Activity
Find and copy each line in the material below where the string "locate" occurs.

Supplied records
^^^^^^^^^^^^^^^^

(** Resolve [rest] from the directory [cur]; [follow]: also a final link.  The
    fuel is the number of links that may be followed. *)
Fixpoint resolve (links : nat) (s : fs) (follow : bool) : path → path → result stdErr path :=
  fix go (cur rest : path) {struct rest} : result stdErr path :=
    match rest with
    | [] => Ok cur
    | c :: rest =>
        if bool_decide (c = dotdot) then
          match reverse cur with [] => Err escapes | _ :: up => go (reverse up) rest end
        else
          match nodes s !! (cur ++ [c]) with
          | None => match rest with [] => Ok (cur ++ [c]) | _ => Err StdNotExist end
          | Some (NDir _) => go (cur ++ [c]) rest
          | Some (NFile _) => match rest with [] => Ok (cur ++ [c]) | _ => Err notDir end
          | Some (NLink t) =>
              if bool_decide (rest = []) && negb follow then Ok (cur ++ [c])
              else if rooted t then Err escapes
              else match links with
                   | O => Err tooManyLinks
                   | S links => resolve links s follow cur (comps t ++ rest)
                   end
          end
    end.
Definition maxLinks : nat := 255.
Definition locate (s : fs) (follow : bool) (rel : bytes) : result stdErr path := resolve maxLinks s follow [] (comps rel).

(** ** Operations *)
Inductive ioFault := FPermission | FNoSpace | FOther (msg : string).
Definition ioErr (x : ioFault) : stdErr :=
  match x with FPermission => StdPermission | FNoSpace => StdNoSpace | FOther m => StdOther m end.

(** The tree and the faults of the coming operations (none once exhausted). *)
Record world := mkWorld { w_fs : fs; w_faults : list (option ioFault) }.
Abbreviation IO := (SE world stdErr).

Definition sys {A} (m : fs → result stdErr A * fs) : IO A := λ w,
  match w_faults w with
  | Some x :: fl => (Err (ioErr x), mkWorld (w_fs w) fl)
  | fl => let '(r, s) := m (w_fs w) in (r, mkWorld s (tail fl))
  end.

(** The node a name resolves to. *)
Definition stat_ (follow : bool) (rel : bytes) (s : fs) : result stdErr (path * node) :=
  p ← locate s follow rel;
  match nodes s !! p with Some n => Ok (p, n) | None => Err StdNotExist end.

Definition Lstat (rel : bytes) : IO node := sys (λ s, (x ← stat_ false rel s; mret x.2, s)).
Definition Readlink (rel : bytes) : IO bytes :=
  sys (λ s, (x ← stat_ false rel s; match x.2 with NLink t => Ok t | _ => Err (StdOther "invalid argument") end, s)).

(** [MkdirAll]: every missing directory of the path, left to right. *)
Fixpoint mkdirs (mode : Z) (cur rest : path) (s : fs) : result stdErr unit * fs :=
  match rest with
  | [] => (Ok (), s)
  | c :: rest =>
      match resolve maxLinks s true cur [c] with
      | Err e => (Err e, s)
      | Ok p =>
          match nodes s !! p with
          | Some (NDir _) => mkdirs mode p rest s
          | Some _ => (Err notDir, s)
          | None => mkdirs mode p rest (setNode p (NDir (mkMeta mode (0, 0))) s)
          end
      end
  end.
Definition MkdirAll (rel : bytes) (mode : Z) : IO unit := sys (mkdirs mode [] (comps rel)).

Definition updMeta (p : path) (n : node) (f : meta → meta) (s : fs) : fs :=
  match n with
  | NDir m => setNode p (NDir (f m)) s
  | NFile i => match inodes s !! i with Some x => setInode i (mkInode (i_content x) (f (i_meta x))) s | None => s end
  | NLink _ => s
  end.
Definition Chmod (rel : bytes) (mode : Z) : IO unit :=
  sys (λ s, match stat_ true rel s with
            | Ok (p, n) => (Ok (), updMeta p n (λ m, mkMeta mode (md_mtime m)) s)
            | Err e => (Err e, s)
            end).
(** A zero access time leaves it alone; only the modification time is kept. *)
Definition Chtimes (rel : bytes) (mtime : Z * Z) : IO unit :=
  sys (λ s, match stat_ true rel s with
            | Ok (p, n) => (Ok (), updMeta p n (λ m, mkMeta (md_mode m) mtime) s)
            | Err e => (Err e, s)
            end).

(** The directory of a resolved path exists. *)
Definition parentOk (p : path) (s : fs) : bool :=
  match reverse p with
  | [] => false
  | _ :: up => match nodes s !! reverse up with Some (NDir _) => true | _ => false end
  end.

^^^^^^^^^^^^^^^^

Response area
Definition locate (s : fs) (follow : bool) (rel : bytes) : result stdErr path := resolve maxLinks s follow [] (comps rel).
  p ← locate s follow rel;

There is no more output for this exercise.